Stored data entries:
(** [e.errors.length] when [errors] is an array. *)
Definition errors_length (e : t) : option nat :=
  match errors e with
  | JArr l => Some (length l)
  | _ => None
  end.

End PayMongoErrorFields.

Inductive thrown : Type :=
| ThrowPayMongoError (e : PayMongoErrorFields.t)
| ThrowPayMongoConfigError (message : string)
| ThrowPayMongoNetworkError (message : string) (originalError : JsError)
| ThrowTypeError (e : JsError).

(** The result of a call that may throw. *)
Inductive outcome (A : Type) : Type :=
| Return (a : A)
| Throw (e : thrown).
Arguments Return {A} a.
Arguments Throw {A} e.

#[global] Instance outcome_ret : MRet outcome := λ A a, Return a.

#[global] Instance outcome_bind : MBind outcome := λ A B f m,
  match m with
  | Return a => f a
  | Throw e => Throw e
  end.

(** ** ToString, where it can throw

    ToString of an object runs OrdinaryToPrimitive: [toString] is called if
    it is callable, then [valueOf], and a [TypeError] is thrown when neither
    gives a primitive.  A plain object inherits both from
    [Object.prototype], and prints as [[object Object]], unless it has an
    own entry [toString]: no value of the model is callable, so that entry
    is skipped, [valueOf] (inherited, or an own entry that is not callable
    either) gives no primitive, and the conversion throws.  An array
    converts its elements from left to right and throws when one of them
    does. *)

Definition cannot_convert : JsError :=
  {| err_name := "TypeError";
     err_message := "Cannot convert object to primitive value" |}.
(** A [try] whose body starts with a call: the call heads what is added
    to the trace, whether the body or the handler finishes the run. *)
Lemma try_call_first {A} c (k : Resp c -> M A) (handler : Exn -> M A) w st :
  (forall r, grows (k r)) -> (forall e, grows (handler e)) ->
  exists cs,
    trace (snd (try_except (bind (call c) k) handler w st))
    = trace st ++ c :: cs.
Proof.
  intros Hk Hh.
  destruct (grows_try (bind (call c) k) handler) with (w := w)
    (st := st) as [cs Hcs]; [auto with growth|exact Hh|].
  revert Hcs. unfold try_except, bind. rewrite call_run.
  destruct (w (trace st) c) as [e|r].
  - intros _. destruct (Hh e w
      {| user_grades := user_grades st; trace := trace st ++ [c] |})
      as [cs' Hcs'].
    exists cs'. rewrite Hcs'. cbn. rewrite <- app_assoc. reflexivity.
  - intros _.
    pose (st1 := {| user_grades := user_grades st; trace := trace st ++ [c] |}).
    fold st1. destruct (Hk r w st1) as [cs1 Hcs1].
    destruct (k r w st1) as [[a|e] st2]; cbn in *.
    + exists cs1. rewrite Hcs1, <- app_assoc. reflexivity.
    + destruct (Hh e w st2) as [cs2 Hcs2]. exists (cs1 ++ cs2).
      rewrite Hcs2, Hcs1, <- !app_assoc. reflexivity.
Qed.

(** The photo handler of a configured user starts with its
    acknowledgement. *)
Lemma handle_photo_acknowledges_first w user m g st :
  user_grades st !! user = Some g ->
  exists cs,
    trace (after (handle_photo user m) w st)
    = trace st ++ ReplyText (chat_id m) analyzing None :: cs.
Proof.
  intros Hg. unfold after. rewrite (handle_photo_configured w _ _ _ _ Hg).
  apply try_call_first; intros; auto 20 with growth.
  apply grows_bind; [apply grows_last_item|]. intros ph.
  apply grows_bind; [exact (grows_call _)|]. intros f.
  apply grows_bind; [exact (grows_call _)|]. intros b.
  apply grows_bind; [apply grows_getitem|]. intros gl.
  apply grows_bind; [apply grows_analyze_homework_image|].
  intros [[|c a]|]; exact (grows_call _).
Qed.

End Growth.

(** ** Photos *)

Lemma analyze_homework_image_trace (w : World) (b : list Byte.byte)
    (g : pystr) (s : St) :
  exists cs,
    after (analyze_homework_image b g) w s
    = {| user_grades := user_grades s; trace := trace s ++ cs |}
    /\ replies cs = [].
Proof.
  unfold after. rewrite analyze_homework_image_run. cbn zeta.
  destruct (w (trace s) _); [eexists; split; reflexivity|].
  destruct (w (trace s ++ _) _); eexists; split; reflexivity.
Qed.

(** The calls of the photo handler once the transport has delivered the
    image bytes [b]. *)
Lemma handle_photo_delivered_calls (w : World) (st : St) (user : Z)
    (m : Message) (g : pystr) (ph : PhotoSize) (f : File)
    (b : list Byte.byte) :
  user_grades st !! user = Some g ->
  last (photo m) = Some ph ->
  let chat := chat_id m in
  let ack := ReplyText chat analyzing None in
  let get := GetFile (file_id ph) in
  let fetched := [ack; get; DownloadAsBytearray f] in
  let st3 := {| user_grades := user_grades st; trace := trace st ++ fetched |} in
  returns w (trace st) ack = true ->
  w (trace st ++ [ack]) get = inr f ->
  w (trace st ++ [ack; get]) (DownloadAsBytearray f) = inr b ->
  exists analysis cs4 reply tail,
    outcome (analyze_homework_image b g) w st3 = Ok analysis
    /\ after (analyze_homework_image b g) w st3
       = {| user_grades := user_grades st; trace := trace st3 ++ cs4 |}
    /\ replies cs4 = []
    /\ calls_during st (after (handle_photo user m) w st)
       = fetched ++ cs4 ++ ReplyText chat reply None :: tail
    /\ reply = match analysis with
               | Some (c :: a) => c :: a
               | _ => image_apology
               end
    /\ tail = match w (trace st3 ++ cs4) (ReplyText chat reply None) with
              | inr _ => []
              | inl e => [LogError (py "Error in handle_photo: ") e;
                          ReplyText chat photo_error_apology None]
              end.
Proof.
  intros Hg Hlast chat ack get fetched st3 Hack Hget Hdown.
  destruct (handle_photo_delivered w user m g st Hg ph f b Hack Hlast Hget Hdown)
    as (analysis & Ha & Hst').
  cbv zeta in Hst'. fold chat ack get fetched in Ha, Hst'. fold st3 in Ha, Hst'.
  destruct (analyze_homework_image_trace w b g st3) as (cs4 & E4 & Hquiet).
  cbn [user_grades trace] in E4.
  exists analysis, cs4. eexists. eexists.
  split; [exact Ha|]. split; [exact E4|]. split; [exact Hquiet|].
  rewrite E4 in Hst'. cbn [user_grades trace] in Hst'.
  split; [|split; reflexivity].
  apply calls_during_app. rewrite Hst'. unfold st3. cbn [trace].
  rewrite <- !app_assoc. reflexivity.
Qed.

--

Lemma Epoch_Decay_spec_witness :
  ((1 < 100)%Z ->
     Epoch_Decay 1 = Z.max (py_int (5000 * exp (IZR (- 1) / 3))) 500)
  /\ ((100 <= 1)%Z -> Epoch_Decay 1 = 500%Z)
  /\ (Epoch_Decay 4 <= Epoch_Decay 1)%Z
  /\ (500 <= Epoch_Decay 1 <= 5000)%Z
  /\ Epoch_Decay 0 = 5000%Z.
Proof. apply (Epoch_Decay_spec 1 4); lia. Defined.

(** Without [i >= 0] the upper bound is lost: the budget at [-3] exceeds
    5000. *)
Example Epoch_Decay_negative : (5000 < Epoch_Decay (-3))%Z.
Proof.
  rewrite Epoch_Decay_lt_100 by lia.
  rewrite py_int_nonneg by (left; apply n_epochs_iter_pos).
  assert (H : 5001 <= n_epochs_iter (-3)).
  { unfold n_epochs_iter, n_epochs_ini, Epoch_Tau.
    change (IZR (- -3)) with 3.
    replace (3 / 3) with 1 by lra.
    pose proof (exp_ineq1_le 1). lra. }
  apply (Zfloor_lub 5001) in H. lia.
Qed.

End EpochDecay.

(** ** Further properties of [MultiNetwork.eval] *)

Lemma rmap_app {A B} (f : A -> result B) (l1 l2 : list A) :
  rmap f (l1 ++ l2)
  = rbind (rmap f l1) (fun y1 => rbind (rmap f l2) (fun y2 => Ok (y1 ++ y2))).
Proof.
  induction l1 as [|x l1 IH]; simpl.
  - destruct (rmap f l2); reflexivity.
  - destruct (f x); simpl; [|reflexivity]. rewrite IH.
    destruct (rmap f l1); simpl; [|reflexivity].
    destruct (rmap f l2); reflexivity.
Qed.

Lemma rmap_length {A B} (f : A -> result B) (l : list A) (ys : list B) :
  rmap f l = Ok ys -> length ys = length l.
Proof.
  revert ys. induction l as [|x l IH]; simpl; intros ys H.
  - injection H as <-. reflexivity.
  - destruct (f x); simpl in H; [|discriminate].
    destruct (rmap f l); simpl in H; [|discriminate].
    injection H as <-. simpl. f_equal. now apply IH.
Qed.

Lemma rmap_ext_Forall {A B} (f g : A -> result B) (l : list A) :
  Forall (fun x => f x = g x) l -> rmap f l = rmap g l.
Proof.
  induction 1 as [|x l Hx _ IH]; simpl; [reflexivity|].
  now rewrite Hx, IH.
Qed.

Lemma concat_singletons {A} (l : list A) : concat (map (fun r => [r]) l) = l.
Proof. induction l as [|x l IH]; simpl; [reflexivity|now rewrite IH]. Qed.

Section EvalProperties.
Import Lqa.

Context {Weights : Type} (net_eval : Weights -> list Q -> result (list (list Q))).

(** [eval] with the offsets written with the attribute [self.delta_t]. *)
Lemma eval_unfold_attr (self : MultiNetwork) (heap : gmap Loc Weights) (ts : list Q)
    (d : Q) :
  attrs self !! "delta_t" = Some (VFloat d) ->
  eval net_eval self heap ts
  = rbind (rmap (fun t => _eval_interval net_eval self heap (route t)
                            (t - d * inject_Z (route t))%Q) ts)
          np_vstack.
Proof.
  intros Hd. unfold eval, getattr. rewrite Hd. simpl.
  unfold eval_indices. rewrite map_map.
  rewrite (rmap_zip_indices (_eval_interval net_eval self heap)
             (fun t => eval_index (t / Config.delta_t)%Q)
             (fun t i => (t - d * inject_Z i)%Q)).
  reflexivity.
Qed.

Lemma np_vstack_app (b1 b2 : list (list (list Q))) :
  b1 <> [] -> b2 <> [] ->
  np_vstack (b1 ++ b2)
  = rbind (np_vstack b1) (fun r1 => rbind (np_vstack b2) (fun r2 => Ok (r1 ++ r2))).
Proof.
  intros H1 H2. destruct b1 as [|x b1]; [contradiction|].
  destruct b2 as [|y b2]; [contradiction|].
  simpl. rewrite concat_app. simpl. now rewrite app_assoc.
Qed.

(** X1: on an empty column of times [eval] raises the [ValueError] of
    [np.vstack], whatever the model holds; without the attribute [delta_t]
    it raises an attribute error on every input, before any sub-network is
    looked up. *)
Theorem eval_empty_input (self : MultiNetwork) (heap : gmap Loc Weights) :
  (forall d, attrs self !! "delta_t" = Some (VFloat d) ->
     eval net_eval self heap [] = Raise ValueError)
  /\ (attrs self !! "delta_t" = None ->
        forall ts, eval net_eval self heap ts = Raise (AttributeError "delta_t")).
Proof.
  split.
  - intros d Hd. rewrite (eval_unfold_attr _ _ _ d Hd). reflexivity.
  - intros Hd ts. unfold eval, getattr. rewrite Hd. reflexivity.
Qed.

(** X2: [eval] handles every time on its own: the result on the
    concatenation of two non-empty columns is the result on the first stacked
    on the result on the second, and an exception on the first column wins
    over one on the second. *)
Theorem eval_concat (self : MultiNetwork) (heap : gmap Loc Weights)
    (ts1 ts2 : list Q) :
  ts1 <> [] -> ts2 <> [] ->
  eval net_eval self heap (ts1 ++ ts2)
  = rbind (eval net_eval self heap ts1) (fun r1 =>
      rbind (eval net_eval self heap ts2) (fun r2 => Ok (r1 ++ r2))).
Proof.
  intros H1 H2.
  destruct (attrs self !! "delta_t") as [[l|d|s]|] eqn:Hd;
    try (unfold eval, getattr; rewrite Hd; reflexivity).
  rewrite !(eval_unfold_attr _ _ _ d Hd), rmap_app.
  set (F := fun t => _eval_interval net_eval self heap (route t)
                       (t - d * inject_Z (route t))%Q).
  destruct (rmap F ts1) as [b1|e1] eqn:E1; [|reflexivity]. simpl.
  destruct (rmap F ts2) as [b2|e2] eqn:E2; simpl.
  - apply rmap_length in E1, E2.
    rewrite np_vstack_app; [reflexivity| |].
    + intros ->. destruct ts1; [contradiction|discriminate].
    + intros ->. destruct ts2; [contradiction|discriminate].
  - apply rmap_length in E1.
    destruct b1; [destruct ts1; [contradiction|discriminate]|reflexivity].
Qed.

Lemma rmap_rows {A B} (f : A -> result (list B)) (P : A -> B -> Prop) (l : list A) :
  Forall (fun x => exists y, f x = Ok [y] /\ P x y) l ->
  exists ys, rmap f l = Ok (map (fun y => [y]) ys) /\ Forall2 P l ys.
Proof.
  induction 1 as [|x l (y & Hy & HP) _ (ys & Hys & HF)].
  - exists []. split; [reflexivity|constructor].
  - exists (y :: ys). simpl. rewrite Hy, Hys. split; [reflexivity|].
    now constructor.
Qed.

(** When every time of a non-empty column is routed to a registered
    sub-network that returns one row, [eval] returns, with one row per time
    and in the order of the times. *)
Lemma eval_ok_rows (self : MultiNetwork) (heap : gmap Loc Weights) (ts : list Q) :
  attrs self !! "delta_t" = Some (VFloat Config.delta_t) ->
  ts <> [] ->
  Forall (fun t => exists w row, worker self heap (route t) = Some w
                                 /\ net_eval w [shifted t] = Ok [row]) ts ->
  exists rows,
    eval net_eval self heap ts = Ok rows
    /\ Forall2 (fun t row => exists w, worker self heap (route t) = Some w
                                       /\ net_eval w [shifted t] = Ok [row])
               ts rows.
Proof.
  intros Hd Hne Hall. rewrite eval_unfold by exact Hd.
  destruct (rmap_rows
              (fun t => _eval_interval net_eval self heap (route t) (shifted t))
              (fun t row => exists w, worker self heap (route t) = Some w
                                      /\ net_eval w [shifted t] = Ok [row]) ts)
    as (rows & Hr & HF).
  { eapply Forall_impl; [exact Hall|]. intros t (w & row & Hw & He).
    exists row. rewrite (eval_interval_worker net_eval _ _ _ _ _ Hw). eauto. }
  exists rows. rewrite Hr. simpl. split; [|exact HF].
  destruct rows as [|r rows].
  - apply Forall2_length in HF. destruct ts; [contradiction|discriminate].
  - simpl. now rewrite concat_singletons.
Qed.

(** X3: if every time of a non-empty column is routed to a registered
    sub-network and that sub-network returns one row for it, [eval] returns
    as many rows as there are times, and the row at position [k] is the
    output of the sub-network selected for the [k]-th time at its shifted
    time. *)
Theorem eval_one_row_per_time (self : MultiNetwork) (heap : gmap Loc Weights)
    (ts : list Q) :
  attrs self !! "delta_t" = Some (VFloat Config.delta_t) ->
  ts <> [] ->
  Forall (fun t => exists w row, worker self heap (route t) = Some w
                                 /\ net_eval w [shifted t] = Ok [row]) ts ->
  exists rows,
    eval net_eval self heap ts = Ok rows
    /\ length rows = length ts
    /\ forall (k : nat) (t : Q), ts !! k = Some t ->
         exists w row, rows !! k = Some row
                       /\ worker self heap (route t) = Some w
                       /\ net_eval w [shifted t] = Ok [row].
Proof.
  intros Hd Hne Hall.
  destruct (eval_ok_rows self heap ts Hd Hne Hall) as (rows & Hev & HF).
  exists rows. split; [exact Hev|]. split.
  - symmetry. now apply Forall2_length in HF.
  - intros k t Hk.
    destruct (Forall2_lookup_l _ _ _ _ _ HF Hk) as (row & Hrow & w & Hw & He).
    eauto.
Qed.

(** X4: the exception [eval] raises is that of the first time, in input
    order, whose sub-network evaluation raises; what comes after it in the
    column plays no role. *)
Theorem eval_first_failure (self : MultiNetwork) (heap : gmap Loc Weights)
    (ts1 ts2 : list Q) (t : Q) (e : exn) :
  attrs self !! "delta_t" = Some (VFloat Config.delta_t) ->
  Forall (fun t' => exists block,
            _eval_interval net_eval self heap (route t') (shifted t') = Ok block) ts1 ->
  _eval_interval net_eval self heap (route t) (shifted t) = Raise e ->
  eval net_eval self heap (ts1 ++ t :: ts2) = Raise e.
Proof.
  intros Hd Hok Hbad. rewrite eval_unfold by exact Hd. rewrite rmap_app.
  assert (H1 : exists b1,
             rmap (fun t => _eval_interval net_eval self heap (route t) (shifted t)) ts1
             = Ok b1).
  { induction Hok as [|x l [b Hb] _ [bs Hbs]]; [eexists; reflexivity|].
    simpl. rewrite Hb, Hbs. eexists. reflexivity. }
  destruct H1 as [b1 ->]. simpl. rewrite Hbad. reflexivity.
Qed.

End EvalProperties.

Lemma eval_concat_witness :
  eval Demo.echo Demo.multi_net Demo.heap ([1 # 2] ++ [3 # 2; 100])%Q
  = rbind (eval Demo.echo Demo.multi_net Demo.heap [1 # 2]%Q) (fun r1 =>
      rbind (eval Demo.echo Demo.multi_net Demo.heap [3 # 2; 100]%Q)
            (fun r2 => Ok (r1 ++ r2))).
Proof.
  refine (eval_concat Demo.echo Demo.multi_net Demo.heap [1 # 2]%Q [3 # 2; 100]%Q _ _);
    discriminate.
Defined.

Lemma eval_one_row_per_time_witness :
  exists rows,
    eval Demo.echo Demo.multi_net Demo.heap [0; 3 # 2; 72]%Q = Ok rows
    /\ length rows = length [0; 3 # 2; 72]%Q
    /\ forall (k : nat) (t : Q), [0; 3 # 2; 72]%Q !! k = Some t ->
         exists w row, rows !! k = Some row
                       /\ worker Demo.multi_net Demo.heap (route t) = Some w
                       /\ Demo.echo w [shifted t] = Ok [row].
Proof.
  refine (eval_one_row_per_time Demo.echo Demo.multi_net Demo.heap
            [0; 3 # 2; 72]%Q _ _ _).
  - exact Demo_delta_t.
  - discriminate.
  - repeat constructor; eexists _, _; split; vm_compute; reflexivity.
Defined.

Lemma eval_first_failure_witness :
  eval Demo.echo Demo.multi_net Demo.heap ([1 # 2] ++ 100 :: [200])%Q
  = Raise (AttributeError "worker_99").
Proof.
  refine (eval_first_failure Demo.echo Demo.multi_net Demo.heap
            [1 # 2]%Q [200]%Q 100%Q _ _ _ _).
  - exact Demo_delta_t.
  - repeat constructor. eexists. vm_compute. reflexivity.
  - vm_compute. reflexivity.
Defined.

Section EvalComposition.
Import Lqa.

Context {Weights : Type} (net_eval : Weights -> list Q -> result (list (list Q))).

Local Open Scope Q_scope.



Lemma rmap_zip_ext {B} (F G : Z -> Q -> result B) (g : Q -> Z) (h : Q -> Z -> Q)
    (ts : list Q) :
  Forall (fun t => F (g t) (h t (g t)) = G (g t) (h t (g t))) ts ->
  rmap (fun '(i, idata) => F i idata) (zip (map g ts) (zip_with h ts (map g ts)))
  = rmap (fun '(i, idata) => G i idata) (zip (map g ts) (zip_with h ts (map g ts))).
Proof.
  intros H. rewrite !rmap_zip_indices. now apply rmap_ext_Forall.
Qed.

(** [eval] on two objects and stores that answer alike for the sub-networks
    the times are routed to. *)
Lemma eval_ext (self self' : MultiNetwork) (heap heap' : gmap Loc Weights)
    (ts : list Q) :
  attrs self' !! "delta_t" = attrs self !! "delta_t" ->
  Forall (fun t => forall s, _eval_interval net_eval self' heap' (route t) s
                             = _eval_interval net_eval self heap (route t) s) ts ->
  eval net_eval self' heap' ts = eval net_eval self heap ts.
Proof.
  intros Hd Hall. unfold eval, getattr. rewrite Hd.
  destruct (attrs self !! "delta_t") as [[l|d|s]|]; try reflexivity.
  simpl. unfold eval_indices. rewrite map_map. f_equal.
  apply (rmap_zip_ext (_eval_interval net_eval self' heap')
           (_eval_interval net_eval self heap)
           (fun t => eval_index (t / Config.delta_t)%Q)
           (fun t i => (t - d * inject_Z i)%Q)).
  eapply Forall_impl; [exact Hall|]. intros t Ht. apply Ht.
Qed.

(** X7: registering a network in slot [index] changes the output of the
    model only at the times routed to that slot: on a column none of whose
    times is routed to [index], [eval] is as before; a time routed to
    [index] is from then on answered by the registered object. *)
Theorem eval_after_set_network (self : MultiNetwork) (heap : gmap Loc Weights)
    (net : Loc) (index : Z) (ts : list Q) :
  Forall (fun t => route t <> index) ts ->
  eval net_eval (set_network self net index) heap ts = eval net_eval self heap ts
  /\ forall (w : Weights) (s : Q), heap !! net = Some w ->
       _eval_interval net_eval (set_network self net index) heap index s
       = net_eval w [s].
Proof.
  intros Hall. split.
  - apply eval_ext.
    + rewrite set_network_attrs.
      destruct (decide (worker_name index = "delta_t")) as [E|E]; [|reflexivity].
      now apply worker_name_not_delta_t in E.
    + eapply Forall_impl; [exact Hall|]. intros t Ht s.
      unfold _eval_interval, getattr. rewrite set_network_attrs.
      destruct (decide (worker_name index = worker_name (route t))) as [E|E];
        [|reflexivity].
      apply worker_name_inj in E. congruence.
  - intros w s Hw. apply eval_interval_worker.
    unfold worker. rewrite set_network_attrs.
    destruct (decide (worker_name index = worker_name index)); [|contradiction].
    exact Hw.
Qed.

== Task ==
Reproduce each line of the records in which "revert" appears.

== Exercise output ==
  revert Hcs. unfold try_except, bind. rewrite call_run.
  revert ys. induction l as [|x l IH]; simpl; intros ys H.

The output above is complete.